The unit is designed to teach some foundational employment skills of working in agriculture, particularly the safe and knowledgeable operation of equipment that helps farmers do their job efficiently, and in turn keeps society moving forward with food on the table.
To help build that knowledge base, Instructor Matthew Bruno brought in a pair of guest speakers. Retired New York State trooper Bernie Kennett presented to the class about road safety, while Jim Carraba from Bassett Healthcare’s New York Center for Agricultural Medicine and Health discussed tractor-specific safety procedures with students. Kennett is a member of the MCS Class of 1979 who went on to be the traffic supervisor for Troop D in the New York State Police.

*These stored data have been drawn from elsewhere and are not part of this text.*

(** From the symbol [c], read at [p], to the closer [t]. *)
Lemma num_loop_text f l : forall i nt c t p s, at_ (S p) s -> txt p (l ++ [t]) -> closer t -> head (l ++ [t]) = Some c ->
  forallb num_char l = true -> (nt = NUM_DEC \/ nt = NUM_OCT) ->
  wlp (num_loop f c i nt (Z.of_nat p)) s (fun r s' => r = (JSON_OK, t, Z.of_nat (p + length l)) /\ at_ (p + length l + 1) s').
Proof.
  revert f. induction l as [|b l IH]; intros [|f] i nt c t p s Hs Ht Hcl Hc Hn Hnt; [done| |done|]; cbn [num_loop]; injection Hc as <-.
  - rw closer_stops //. apply wlp_ret. cbn. by rw Nat.add_0_r Nat.add_1_r.
  - cbn in Hn. apply andb_true_iff in Hn as [Hb Hn]. rw num_char_goes //. cbn [app] in Ht. apply txt_cons in Ht as [_ Ht]. apply wlp_bind.
    assert (exists (d : Z) (k : list Z), l ++ [t] = d :: k /\ plain d = true /\ (d =? 0) = false) as (d & k & Ek & Hd & Hd0).
    { destruct l as [|d l]; [exists t, []; split; [done|]; by split; apply closer_plain|]. cbn in Hn. apply andb_true_iff in Hn as [Hn _].
      eexists _, _. split; [done|]. by apply num_char_plain. }
    eapply wlp_mono; [eapply (read_char (S p) d k); [done|by rw -Ek|done]|]. intros r s' [-> Hs']. rw Hd0.
    eapply wlp_mono; [apply (IH f _ nt d t (S p)); [done|done|done|by rw Ek|done|done]|]. cbn [length].
    by replace (p + S (length l))%nat with (S p + length l)%nat by lia.
Qed.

With that expert knowledge in tow, interested and motivated students can get something exciting to show for their efforts. The unit is part of a process that will offer students the opportunity to earn their National Safe Tractor and Machinery Operation Program certification. This certificate allows individuals aged 14 and 15 to legally operate agricultural equipment for hire under US Department of Labor regulations.

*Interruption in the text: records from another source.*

(* ===== verification/ZoneBits.v ===== *)
(** * Zone allocator: sizes and bitmaps (core/mem/zone.c)

    What [_align] and [_bit_number] compute, and the bitmap of an entry as the
    set of its busy objects. *)
From S2P Require Import Prelude Memory Zone.
Set Default Goal Selector "!".

(** ** Sizes *)
(** A size class below a page, or whole pages. *)
Definition small_size (s : Z) : Prop := exists k, 4 <= k <= 11 /\ s = 2 ^ k.
Definition page_size (s : Z) : Prop := exists n, 0 < n < 2 ^ 20 /\ s = n * 4096.
(** The largest request whose size does not wrap. *)
Definition MAX_ALLOC : Z := 2 ^ 32 - 4096.

Definition small_check (n : Z) : bool :=
  let a := _align n in (n <=? a) && ((a =? 4096) || existsb (fun k => a =? 2 ^ k) [4; 5; 6; 7; 8; 9; 10; 11]).
Lemma small_checked : forallb (fun n => small_check (Z.of_nat n)) (seq 1 4095) = true.
Proof. by vm_compute. Qed.
Lemma align_small n : 0 < n < 4096 -> n <= _align n /\ (small_size (_align n) \/ page_size (_align n)).
Proof.
  intros Hn. pose proof (proj1 (forallb_forall _ _) small_checked (Z.to_nat n)) as Hc. rw Z2Nat.id in Hc; [|lia].
  assert (small_check n = true) as Hs by (apply Hc, list_elem_of_In, elem_of_seq; lia). unfold small_check in Hs.
  apply andb_true_iff in Hs as [Hle%Z.leb_le Hs]. split; [done|]. apply orb_true_iff in Hs as [->%Z.eqb_eq|Hs]; [right; by exists 1|left].
  apply existsb_exists in Hs as (k & Hk & ->%Z.eqb_eq). exists k. split; [|done]. cbn in Hk. lia.
Qed.

Lemma align_spec n : 0 < n <= MAX_ALLOC -> n <= _align n /\ (small_size (_align n) \/ page_size (_align n)).
Proof.
  intros Hn. destruct (Z.lt_ge_cases n 4096); [apply align_small; lia|]. unfold MAX_ALLOC in Hn. unfold _align, ZONE_MIN_ALLOC, ZONE_PAGE_SIZE.
  destruct (Z.eqb_spec n 0); [lia|]. destruct (Z.ltb_spec n 16); [lia|]. cbn [negb andb].
  destruct (Z.ltb_spec 4096 n) as [Hlt|].
  - pose proof (Z.div_mod n 4096 ltac:(lia)) as Ed. pose proof (Z.mod_pos_bound n 4096 ltac:(lia)) as Hm.
    set (q := n / 4096 + (if negb (n mod 4096 =? 0) then 1 else 0)).
    assert (n <= q * 4096 /\ 0 < q < 2 ^ 20) as [Hle Hq]; [|rw u32_small; [|lia]; split; [done|right; by exists q]].
    unfold q. destruct (Z.eqb_spec (n mod 4096) 0); cbn [negb]; lia.
  - destruct (Z.ltb_spec n 4096); [lia|]. split; [lia|]. right. exists 1. lia.
Qed.

Lemma bit_loop_spec x k : 0 < x -> Z.log2 x <= Z.of_nat k <= 31 -> bit_loop (S (S k)) (2 ^ Z.of_nat k) (31 - Z.of_nat k) x = Some (Z.log2 x + 1).
Proof.
  intros Hx. induction k as [|k IH]; intros Hk.
  - assert (x = 1) as -> by (pose proof (Z.log2_spec x Hx); pose proof (Z.log2_nonneg x); assert (Z.log2 x = 0) as E by lia; rw E in H; lia). done.
  - cbn [bit_loop]. destruct (Z.eqb_spec (Z.land (2 ^ Z.of_nat (S k)) x) 0) as [E|E].
    + assert (Z.log2 x <> Z.of_nat (S k)) as Hne.
      { intros El. pose proof (Z.bit_log2 x Hx) as Hb. rw El in Hb. assert (Z.testbit (Z.land (2 ^ Z.of_nat (S k)) x) (Z.of_nat (S k)) = true) as Ht
          by (rw Z.land_spec Z.pow2_bits_true; [by rw Hb|lia]). by rw E Z.bits_0 in Ht. }
      rw Z.shiftr_div_pow2; [|lia]. replace (2 ^ Z.of_nat (S k) / 2 ^ 1) with (2 ^ Z.of_nat k).
      * replace (31 - Z.of_nat (S k) + 1) with (31 - Z.of_nat k) by lia. apply IH. lia.
      * replace (Z.of_nat (S k)) with (Z.of_nat k + 1) by lia. rw Z.pow_add_r; [|lia|lia]. by rw Z.div_mul.
    + assert (Z.log2 x = Z.of_nat (S k)) as ->; [|f_equal; lia].
      destruct (Z.eq_dec (Z.log2 x) (Z.of_nat (S k))); [done|]. exfalso. apply E. apply Z.bits_inj'. intros i Hi. rw Z.land_spec Z.bits_0.
      destruct (Z.eq_dec i (Z.of_nat (S k))) as [->|]; [|rw Z.pow2_bits_false; [done|lia]]. rw (Z.bits_above_log2 x); [by rw andb_false_r|lia|lia].
Qed.
Lemma bit_number_spec x : 0 < x < 2 ^ 32 -> _bit_number x = Some (Z.log2 x + 1).
Proof.
  intros Hx. unfold _bit_number. change 33%nat with (S (S 31)). apply (bit_loop_spec x 31); [lia|]. pose proof (Z.log2_nonneg x).
  assert (Z.log2 x < 32) by (apply Z.log2_lt_pow2; lia). lia.
Qed.
(** There is no bit to find in 0. *)
Lemma bit_number_0 : _bit_number 0 = None.
Proof. done. Qed.

(** ** Bitmaps *)
Definition bit_at (e : zone_entry) (b : Z) : bool := Z.testbit (default 0 (bitmap e !! Z.to_nat (b / 64))) (63 - b mod 64).
Definition units_ok (e : zone_entry) : Prop := length (bitmap e) = 4%nat /\ Forall (fun u => 0 <= u) (bitmap e).

Lemma mask_pow2 i : 0 <= i < 64 -> mask i = 2 ^ (63 - i).
Proof.
  intros Hi. unfold mask, ZONE_BITMAP_UNIT_BITS. rw Z.shiftr_div_pow2; [|lia]. replace (64 - 1) with ((63 - i) + i) by lia.
  rw Z.pow_add_r; [|lia|lia]. rw Z.div_mul; [done|]. pose proof (Z.pow_pos_nonneg 2 i). lia.
Qed.
Lemma land_pow2 u i : 0 <= i -> (Z.land u (2 ^ i) =? 0) = negb (Z.testbit u i).
Proof.
  intros Hi. destruct (Z.eqb_spec (Z.land u (2 ^ i)) 0) as [E|E].
  - assert (Z.testbit (Z.land u (2 ^ i)) i = false) as Ht by (by rw E Z.bits_0). rw Z.land_spec Z.pow2_bits_true in Ht; [|done].
    rw andb_true_r in Ht. by rw Ht.
  - destruct (Z.testbit u i) eqn:Et; [done|]. exfalso. apply E. apply Z.bits_inj'. intros n Hn. rw Z.land_spec Z.bits_0.
    destruct (Z.eq_dec n i) as [->|]; [by rw Et|]. rw Z.pow2_bits_false; [by rw andb_false_r|lia].
Qed.
Lemma land_mask u i : 0 <= i < 64 -> (Z.land u (mask i) =? 0) = negb (Z.testbit u (63 - i)).
Proof. intros Hi. rw mask_pow2 // land_pow2; [done|lia]. Qed.

Lemma unit_lookup e b : units_ok e -> 0 <= b < 256 -> exists u, bitmap e !! Z.to_nat (b / 64) = Some u /\ 0 <= u /\ bit_at e b = Z.testbit u (63 - b mod 64).
Proof.
  intros [Hl Hf] Hb. assert (0 <= b / 64 < 4) as Hq by (split; [apply Z.div_pos; lia|apply Z.div_lt_upper_bound; lia]).
  destruct (lookup_lt_is_Some_2 (bitmap e) (Z.to_nat (b / 64))) as [u Hu]; [lia|]. exists u. split; [done|].
  split; [by apply (Forall_lookup_1 _ _ _ _ Hf Hu)|]. unfold bit_at. by rw Hu.
Qed.

(** Changing one bit. *)
Lemma bit_at_alter f e b c : units_ok e -> 0 <= b < 256 -> 0 <= c < 256 ->
  bit_at (map_unit f (Z.to_nat (b / 64)) e) c =
    if c / 64 =? b / 64 then Z.testbit (f (default 0 (bitmap e !! Z.to_nat (c / 64)))) (63 - c mod 64) else bit_at e c.
Proof.
  intros [Hl Hf] Hb Hc. unfold bit_at, map_unit. cbn [bitmap]. assert (0 <= b / 64) by (apply Z.div_pos; lia). assert (0 <= c / 64) by (apply Z.div_pos; lia).
  assert (c / 64 < 4) by (apply Z.div_lt_upper_bound; lia). destruct (Z.eqb_spec (c / 64) (b / 64)) as [E|E].
  - rw -E list_lookup_alter_eq. destruct (lookup_lt_is_Some_2 (bitmap e) (Z.to_nat (c / 64))) as [u ->]; [lia|done].
  - rw list_lookup_alter_ne; [done|lia].
Qed.
Lemma same_bit b c : b / 64 = c / 64 -> b mod 64 = c mod 64 -> b = c.
Proof. intros E1 E2. rw (Z.div_mod b 64) // (Z.div_mod c 64) //. lia. Qed.

Lemma set_bit e b c : units_ok e -> 0 <= b < 256 -> 0 <= c < 256 ->
  bit_at (map_unit (fun u => Z.lor u (mask (b mod 64))) (Z.to_nat (b / 64)) e) c = (c =? b) || bit_at e c.
Proof.
  intros He Hb Hc. rw bit_at_alter //. pose proof (Z.mod_pos_bound b 64 ltac:(lia)). pose proof (Z.mod_pos_bound c 64 ltac:(lia)).
  destruct (Z.eqb_spec (c / 64) (b / 64)) as [E|E].
  - rw Z.lor_spec mask_pow2 // Z.pow2_bits_eqb; [|lia]. unfold bit_at. rw orb_comm. f_equal.
    destruct (Z.eqb_spec (63 - b mod 64) (63 - c mod 64)) as [E2|E2]; symmetry; [apply Z.eqb_eq, same_bit; [done|lia]|apply Z.eqb_neq]. intros ->. lia.
  - destruct (Z.eqb_spec c b) as [->|]; [done|]. done.
Qed.
Lemma clear_bit e b c : units_ok e -> 0 <= b < 256 -> 0 <= c < 256 ->
  bit_at (map_unit (fun u => Z.land u (Z.lnot (mask (b mod 64)))) (Z.to_nat (b / 64)) e) c = negb (c =? b) && bit_at e c.
Proof.
  intros He Hb Hc. rw bit_at_alter //. pose proof (Z.mod_pos_bound b 64 ltac:(lia)). pose proof (Z.mod_pos_bound c 64 ltac:(lia)).
  destruct (Z.eqb_spec (c / 64) (b / 64)) as [E|E].
  - rw Z.land_spec Z.lnot_spec; [|lia]. rw mask_pow2 // Z.pow2_bits_eqb; [|lia]. unfold bit_at. rw andb_comm. do 2 f_equal.
    destruct (Z.eqb_spec (63 - b mod 64) (63 - c mod 64)) as [E2|E2]; symmetry; [apply Z.eqb_eq, same_bit; [done|lia]|apply Z.eqb_neq]. intros ->. lia.
  - destruct (Z.eqb_spec c b) as [->|]; [done|]. done.
Qed.
Lemma units_alter f e i : units_ok e -> (forall u, 0 <= u -> 0 <= f u) -> units_ok (map_unit f i e).
Proof.
  intros [Hl Hf] Hpos. split; cbn; [by rw length_alter|]. apply Forall_alter; [done|]. intros u Hu H0. by apply Hpos.
Qed.

(** ** The busy objects of an entry *)
Definition places (s : Z) : Z := 4096 / s.
Definition busy (e : zone_entry) (s : Z) : list Z := filter (fun b => bit_at e b = true) (seqZ 0 (places s)).

Lemma small_places s : small_size s -> 2 <= places s <= 256 /\ places s * s = 4096 /\ 16 <= s < 4096.
Proof.
  intros (k & Hk & ->). unfold places. assert (k = 4 \/ k = 5 \/ k = 6 \/ k = 7 \/ k = 8 \/ k = 9 \/ k = 10 \/ k = 11) as Hc by lia.
  by repeat destruct Hc as [->|Hc]; [..|subst k]; vm_compute.
Qed.
Lemma elem_of_busy e s b : b ∈ busy e s <-> bit_at e b = true /\ 0 <= b < places s.
Proof. unfold busy. rw list_elem_of_filter elem_of_seqZ. split; intros [? ?]; (split; [done|lia]). Qed.
Lemma NoDup_busy e s : NoDup (busy e s).
Proof. apply NoDup_filter, NoDup_seqZ. Qed.

Lemma busy_set e s b : units_ok e -> small_size s -> 0 <= b < places s -> bit_at e b = false ->
  busy (map_unit (fun u => Z.lor u (mask (b mod 64))) (Z.to_nat (b / 64)) e) s ≡ₚ b :: busy e s.
Proof.
  intros He Hs Hb Hfree. pose proof (small_places s Hs). apply NoDup_Permutation; [apply NoDup_busy| |].
  - constructor; [|apply NoDup_busy]. rw elem_of_busy Hfree. by intros [? _].
  - intros c. rw elem_of_cons !elem_of_busy. split.
    + intros [Hc Hr]. rw set_bit // in Hc; [|lia|lia]. apply orb_true_iff in Hc as [->%Z.eqb_eq|Hc]; [by left|by right].
    + intros Hc. assert (0 <= c < places s) as Hr by (destruct Hc as [->|[_ ?]]; done). split; [|done].
      rw set_bit //; [|lia|lia]. destruct Hc as [->|[-> _]]; [by rw Z.eqb_refl|by rw orb_true_r].
Qed.
Lemma busy_clear e s b : units_ok e -> small_size s -> 0 <= b < places s -> bit_at e b = true ->
  busy e s ≡ₚ b :: busy (map_unit (fun u => Z.land u (Z.lnot (mask (b mod 64)))) (Z.to_nat (b / 64)) e) s.
Proof.
  intros He Hs Hb Hset. pose proof (small_places s Hs). apply NoDup_Permutation; [apply NoDup_busy| |].
  - constructor; [|apply NoDup_busy]. rw elem_of_busy clear_bit //; [|lia|lia]. rw Z.eqb_refl. by intros [? _].
  - intros c. rw elem_of_cons !elem_of_busy. split.
    + intros [Hc Hr]. destruct (Z.eq_dec c b) as [->|Hne]; [by left|right]. split; [|done]. rw clear_bit //; [|lia|lia].
      rw Hc. destruct (Z.eqb_spec c b); done.
    + intros [->|[Hc Hr]]; [done|]. split; [|done]. rw clear_bit // in Hc; [|lia|lia]. by apply andb_true_iff in Hc as [_ ?].
Qed.

(** The place the scan of [_zone_entry_alloc] is at. *)
Definition scan_at (bit unit_bit : Z) (unit : nat) : Prop :=
  bit / 64 = Z.of_nat unit /\ bit mod 64 = unit_bit \/ unit_bit = 64 /\ bit = (Z.of_nat unit + 1) * 64.

Lemma free_bit_spec e max : units_ok e -> 0 <= max <= 256 -> forall fuel bit unit_bit unit, 0 <= bit <= max -> scan_at bit unit_bit unit ->
  max - bit < Z.of_nat fuel -> exists b ub u, free_bit fuel e max bit unit_bit unit = Some (b, ub, u) /\ bit <= b <= max /\
    (forall c, bit <= c < b -> bit_at e c = true) /\ (b < max -> bit_at e b = false /\ ub = b mod 64 /\ u = Z.to_nat (b / 64)).
Proof.
  intros He Hmax. induction fuel as [|fuel IH]; intros bit unit_bit unit Hb Hs Hf; [lia|]. cbn [free_bit].
  destruct (Z.ltb_spec bit max) as [Hlt|]; [|exists bit, unit_bit, unit; split; [done|]; split; [lia|]; split; [lia|lia]].
  assert ((if ZONE_BITMAP_UNIT_BITS <=? unit_bit then (0, S unit) else (unit_bit, unit)) = (bit mod 64, Z.to_nat (bit / 64))) as ->.
  { unfold ZONE_BITMAP_UNIT_BITS. destruct Hs as [[E1 <-]|[-> ->]].
    - pose proof (Z.mod_pos_bound bit 64 ltac:(lia)). destruct (Z.leb_spec 64 (bit mod 64)); [lia|]. by rw E1 Nat2Z.id.
    - rw Z.mod_mul // Z.div_mul //. cbn. f_equal. lia. }
  destruct (unit_lookup e bit He ltac:(lia)) as (u & -> & Hu & Hbit). pose proof (Z.mod_pos_bound bit 64 ltac:(lia)) as Hm.
  rw land_mask // -Hbit. destruct (bit_at e bit) eqn:Et; cbn [negb].
  - destruct (IH (bit + 1) (bit mod 64 + 1) (Z.to_nat (bit / 64))) as (b & ub & u' & E & Hr & Hc & Hend); [lia| |lia|].
    + assert (0 <= bit / 64) by (apply Z.div_pos; lia). unfold scan_at. rw Z2Nat.id //. pose proof (Z.div_mod bit 64 ltac:(lia)) as Ed.
      destruct (Z.eq_dec (bit mod 64) 63) as [E|E]; [right; lia|left].
      split; symmetry; [apply (Z.div_unique _ _ _ (bit mod 64 + 1)); lia|apply (Z.mod_unique _ _ (bit / 64)); lia].
    + exists b, ub, u'. split; [done|]. split; [lia|]. split; [|done]. intros c Hcr. destruct (Z.eq_dec c bit) as [->|]; [done|]. apply Hc. lia.
  - exists bit, (bit mod 64), (Z.to_nat (bit / 64)). split; [done|]. split; [lia|]. split; [lia|done].
Qed.

(** Everything is busy when the scan finds nothing. *)
Lemma busy_full e s : (forall c, 0 <= c < places s -> bit_at e c = true) -> length (busy e s) = Z.to_nat (places s).
Proof.
  intros Hall. unfold busy. assert (forall l, Forall (fun b => bit_at e b = true) l -> filter (fun b => bit_at e b = true) l = l) as Hf.
  { intros l Hl. induction Hl as [|c l Hc _ IH]; [done|]. by rw filter_cons_True // IH. }
  rw Hf; [by rw length_seqZ|]. apply Forall_forall. intros c Hc%elem_of_seqZ. apply Hall. lia.
Qed.
Lemma busy_bound e s : (length (busy e s) <= Z.to_nat (places s))%nat.
Proof. unfold busy. etransitivity; [apply length_filter|]. by rw length_seqZ. Qed.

The process includes several hours of instruction, a 50 question test and a driving exam that requires applicants to maneuver a tractor with a two-wheeled wagon under carefully supervised conditions.
An applicant who completes the requirements earns a valuable credential that can be used to get an in-demand job and generate income while still in high school.
“I'm hoping that the students are able to get a real world skill that can help the local economy out with basic laborers,” Bruno said.
Even if a student does not get their certification, Bruno said there is a valuable lesson to be learned in creating a greater sense of respect for agricultural vehicles on our roads.